SUPPLIED DATA below:

(* ===== verification/Ints.v ===== *)
(** * Machine integers and their byte encodings

    The integer conversions the source uses: [as u8]/[as u32] (truncation), [u32::try_from],
    [to_be_bytes]/[from_be_bytes] and the formatting of a [u64] as 16 hexadecimal digits.
    A machine integer is a [Z] in range; every function that could leave the range reduces
    modulo the width. *)

From S2P Require Import Prelude.
From Stdlib Require Import ZArith Lia.
Local Open Scope Z_scope.

(** ** Bytes as integers *)

Definition byte_to_Z (x : byte) : Z := Z.of_N (Byte.to_N x).

(** [as u8]: the low eight bits. *)
Definition byte_of_Z (z : Z) : byte :=
  match Byte.of_N (Z.to_N (z mod 256)) with Some x => x | None => x00 end.

(** [as u32]. *)
Definition as_u32 (z : Z) : Z := z mod 2 ^ 32.

(** [u32::try_from(n)] for a [usize] [n]. *)
Definition u32_try_from (n : nat) : option Z :=
  if Z.of_nat n <? 2 ^ 32 then Some (Z.of_nat n) else None.

Lemma byte_to_Z_range x : 0 <= byte_to_Z x < 256.
Proof.
  unfold byte_to_Z. pose proof (Byte.to_N_bounded x). lia.
Qed.

Lemma byte_to_of_Z z : byte_to_Z (byte_of_Z z) = z mod 256.
Proof.
  unfold byte_to_Z, byte_of_Z.
  pose proof (Z.mod_pos_bound z 256 ltac:(lia)) as Hr.
  destruct (Byte.of_N (Z.to_N (z mod 256))) as [x|] eqn:Hx.
  - apply Byte.to_of_N in Hx. rewrite Hx. lia.
  - apply Byte.of_N_None_iff in Hx. lia.
Qed.

Lemma byte_to_Z_inj x y : byte_to_Z x = byte_to_Z y → x = y.
Proof.
  unfold byte_to_Z. intros H%N2Z.inj.
  pose proof (Byte.of_to_N x). pose proof (Byte.of_to_N y). congruence.
Qed.

Lemma byte_of_to_Z x : byte_of_Z (byte_to_Z x) = x.
Proof.
  apply byte_to_Z_inj. rewrite byte_to_of_Z.
  apply Z.mod_small, byte_to_Z_range.
Qed.

(** ** Big-endian encodings *)

(** The [n] low bytes of [z], most significant first: [to_be_bytes] at width [8 * n]. *)
Fixpoint be_bytes (n : nat) (z : Z) : bytes :=
  match n with
  | O => []
  | S n' => be_bytes n' (z / 256) ++ [byte_of_Z z]
  end.

(** [from_be_bytes]. *)
Definition from_be_bytes (l : bytes) : Z :=
  foldl (λ acc x, acc * 256 + byte_to_Z x) 0 l.

Definition u32_to_be_bytes (z : Z) : bytes := be_bytes 4 z.
Definition u32_from_be_bytes (l : bytes) : Z := from_be_bytes l.
Definition u64_from_be_bytes (l : bytes) : Z := from_be_bytes l.

Lemma be_bytes_length n z : length (be_bytes n z) = n.
Proof.
  revert z. induction n as [|n IH]; intros z; simpl; [done|].
  rewrite length_app, IH. simpl. lia.
Qed.

Lemma from_be_bytes_snoc l x :
  from_be_bytes (l ++ [x]) = from_be_bytes l * 256 + byte_to_Z x.
Proof. unfold from_be_bytes. by rewrite foldl_app. Qed.

Lemma from_be_bytes_range l : 0 <= from_be_bytes l < 256 ^ Z.of_nat (length l).
Proof.
  induction l as [|x l IH] using rev_ind; [done|].
  rewrite from_be_bytes_snoc, length_app. simpl length.
  replace (Z.of_nat (length l + 1)) with (Z.of_nat (length l) + 1) by lia.
  rewrite Z.pow_add_r by lia. pose proof (byte_to_Z_range x). lia.
Qed.

(** [from_be_bytes(to_be_bytes(z)) = z], up to the width. *)
Lemma from_be_be_bytes n z : from_be_bytes (be_bytes n z) = z mod 256 ^ Z.of_nat n.
Proof.
  revert z. induction n as [|n IH]; intros z; simpl be_bytes.
  - by rewrite Z.mod_1_r.
  - rewrite from_be_bytes_snoc, IH, byte_to_of_Z.
    replace (Z.of_nat (S n)) with (1 + Z.of_nat n) by lia.
    rewrite Z.pow_add_r, Z.pow_1_r, Z.rem_mul_r by lia. lia.
Qed.

(** [to_be_bytes(from_be_bytes(l)) = l]. *)
Lemma be_from_be_bytes l : be_bytes (length l) (from_be_bytes l) = l.
Proof.
  induction l as [|x l IH] using rev_ind; [done|].
  rewrite length_app, Nat.add_comm. simpl be_bytes.
  rewrite from_be_bytes_snoc. pose proof (byte_to_Z_range x).
  f_equal.
  - rewrite Z.div_add_l, Z.div_small by lia. by rewrite Z.add_0_r.
  - f_equal. apply byte_to_Z_inj. rewrite byte_to_of_Z.
    rewrite Z.add_comm, Z_mod_plus_full. by apply Z.mod_small.
Qed.

Lemma be_bytes_inj n z1 z2 :
  0 <= z1 < 256 ^ Z.of_nat n → 0 <= z2 < 256 ^ Z.of_nat n →
  be_bytes n z1 = be_bytes n z2 → z1 = z2.
Proof.
  intros H1 H2 H%(f_equal from_be_bytes). rewrite !from_be_be_bytes in H.
  by rewrite !Z.mod_small in H.
Qed.

Lemma from_be_bytes_inj l1 l2 :
  length l1 = length l2 → from_be_bytes l1 = from_be_bytes l2 → l1 = l2.
Proof.
  intros Hlen H. rewrite <-(be_from_be_bytes l1), <-(be_from_be_bytes l2). congruence.
Qed.

(** ** Hexadecimal formatting *)

Definition hex_digit (z : Z) : byte :=
  if z <? 10 then byte_of_Z (48 + z) else byte_of_Z (87 + z).

(** [n] lower-case hexadecimal digits, zero-padded on the left. *)
Fixpoint hex_fmt (n : nat) (z : Z) : bytes :=
  match n with
  | O => []
  | S n' => hex_fmt n' (z / 16) ++ [hex_digit (z mod 16)]
  end.

(** [format!("{:016x}", z)] for a [u64]. *)
Definition fmt_016x (z : Z) : bytes := hex_fmt 16 z.

Lemma hex_fmt_length n z : length (hex_fmt n z) = n.
Proof.
  revert z. induction n as [|n IH]; intros z; simpl; [done|].
  rewrite length_app, IH. simpl. lia.
Qed.

Lemma byte_of_Z_inj z1 z2 :
  0 <= z1 < 256 → 0 <= z2 < 256 → byte_of_Z z1 = byte_of_Z z2 → z1 = z2.
Proof.
  intros H1 H2 H%(f_equal byte_to_Z). rewrite !byte_to_of_Z in H.
  by rewrite !Z.mod_small in H.
Qed.

Lemma hex_digit_inj z1 z2 :
  0 <= z1 < 16 → 0 <= z2 < 16 → hex_digit z1 = hex_digit z2 → z1 = z2.
Proof.
  intros H1 H2. unfold hex_digit.
  destruct (Z.ltb_spec z1 10), (Z.ltb_spec z2 10);
    intros Heq%byte_of_Z_inj; lia.
Qed.

Lemma hex_fmt_inj n z1 z2 :
  0 <= z1 < 16 ^ Z.of_nat n → 0 <= z2 < 16 ^ Z.of_nat n →
  hex_fmt n z1 = hex_fmt n z2 → z1 = z2.
Proof.
  revert z1 z2. induction n as [|n IH]; intros z1 z2 H1 H2 Heq.
  - simpl in *. lia.
  - replace (Z.of_nat (S n)) with (Z.of_nat n + 1) in H1, H2 by lia.
    rewrite Z.pow_add_r in H1, H2 by lia. change (16 ^ 1) with 16 in H1, H2.
    simpl in Heq. apply app_inj_2 in Heq as [Hhi Hlo]; [|done].
    apply IH in Hhi; [|by split; [apply Z.div_pos|apply Z.div_lt_upper_bound]; lia..].
    injection Hlo as Hlo%hex_digit_inj; [|by apply Z.mod_pos_bound..].
    rewrite (Z.div_mod z1 16), (Z.div_mod z2 16) by lia. congruence.
Qed.

(** A [u64] is printed with exactly 16 digits, so the printing loses nothing. *)
Lemma fmt_016x_inj l1 l2 :
  length l1 = 8%nat → length l2 = 8%nat →
  fmt_016x (u64_from_be_bytes l1) = fmt_016x (u64_from_be_bytes l2) → l1 = l2.
Proof.
  intros Hl1 Hl2 H%hex_fmt_inj.
  - apply from_be_bytes_inj; [congruence|done].
  - pose proof (from_be_bytes_range l1) as R. by rewrite Hl1 in R.
  - pose proof (from_be_bytes_range l2) as R. by rewrite Hl2 in R.
Qed.

(** No digit is a path separator. *)
Lemma hex_digit_not_slash z : 0 <= z < 16 → hex_digit z ≠ x2f.
Proof.
  intros Hz Heq. apply (f_equal byte_to_Z) in Heq. unfold hex_digit in Heq.
  destruct (Z.ltb_spec z 10); rewrite byte_to_of_Z, Z.mod_small in Heq by lia;
    change (byte_to_Z x2f) with 47 in Heq; lia.
Qed.

Lemma hex_fmt_no_slash n z : x2f ∉ hex_fmt n z.
Proof.
  revert z. induction n as [|n IH]; intros z; simpl; [set_solver|].
  rewrite elem_of_app, list_elem_of_singleton. intros [H|H]; [by eapply IH|].
  symmetry in H. apply hex_digit_not_slash in H; [done|by apply Z.mod_pos_bound].
Qed.

#[export] Hint Rewrite be_bytes_length hex_fmt_length : filum.

#[global] Arguments be_bytes : simpl never.
#[global] Arguments hex_fmt : simpl never.
#[global] Arguments u32_to_be_bytes : simpl never.
#[global] Arguments u32_from_be_bytes : simpl never.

End of SUPPLIED DATA.

*ASSIGNMENT:*
Only the lines above from the one with "rewrite Z.pow_add_r by" up to and including the one with "(** ** Hexadecimal formatting *)" should be repeated, exactly as written.

*RESULT BELOW:*
  rewrite Z.pow_add_r by lia. pose proof (byte_to_Z_range x). lia.
Qed.

(** [from_be_bytes(to_be_bytes(z)) = z], up to the width. *)
Lemma from_be_be_bytes n z : from_be_bytes (be_bytes n z) = z mod 256 ^ Z.of_nat n.
Proof.
  revert z. induction n as [|n IH]; intros z; simpl be_bytes.
  - by rewrite Z.mod_1_r.
  - rewrite from_be_bytes_snoc, IH, byte_to_of_Z.
    replace (Z.of_nat (S n)) with (1 + Z.of_nat n) by lia.
    rewrite Z.pow_add_r, Z.pow_1_r, Z.rem_mul_r by lia. lia.
Qed.

(** [to_be_bytes(from_be_bytes(l)) = l]. *)
Lemma be_from_be_bytes l : be_bytes (length l) (from_be_bytes l) = l.
Proof.
  induction l as [|x l IH] using rev_ind; [done|].
  rewrite length_app, Nat.add_comm. simpl be_bytes.
  rewrite from_be_bytes_snoc. pose proof (byte_to_Z_range x).
  f_equal.
  - rewrite Z.div_add_l, Z.div_small by lia. by rewrite Z.add_0_r.
  - f_equal. apply byte_to_Z_inj. rewrite byte_to_of_Z.
    rewrite Z.add_comm, Z_mod_plus_full. by apply Z.mod_small.
Qed.

Lemma be_bytes_inj n z1 z2 :
  0 <= z1 < 256 ^ Z.of_nat n → 0 <= z2 < 256 ^ Z.of_nat n →
  be_bytes n z1 = be_bytes n z2 → z1 = z2.
Proof.
  intros H1 H2 H%(f_equal from_be_bytes). rewrite !from_be_be_bytes in H.
  by rewrite !Z.mod_small in H.
Qed.

Lemma from_be_bytes_inj l1 l2 :
  length l1 = length l2 → from_be_bytes l1 = from_be_bytes l2 → l1 = l2.
Proof.
  intros Hlen H. rewrite <-(be_from_be_bytes l1), <-(be_from_be_bytes l2). congruence.
Qed.

(** ** Hexadecimal formatting *)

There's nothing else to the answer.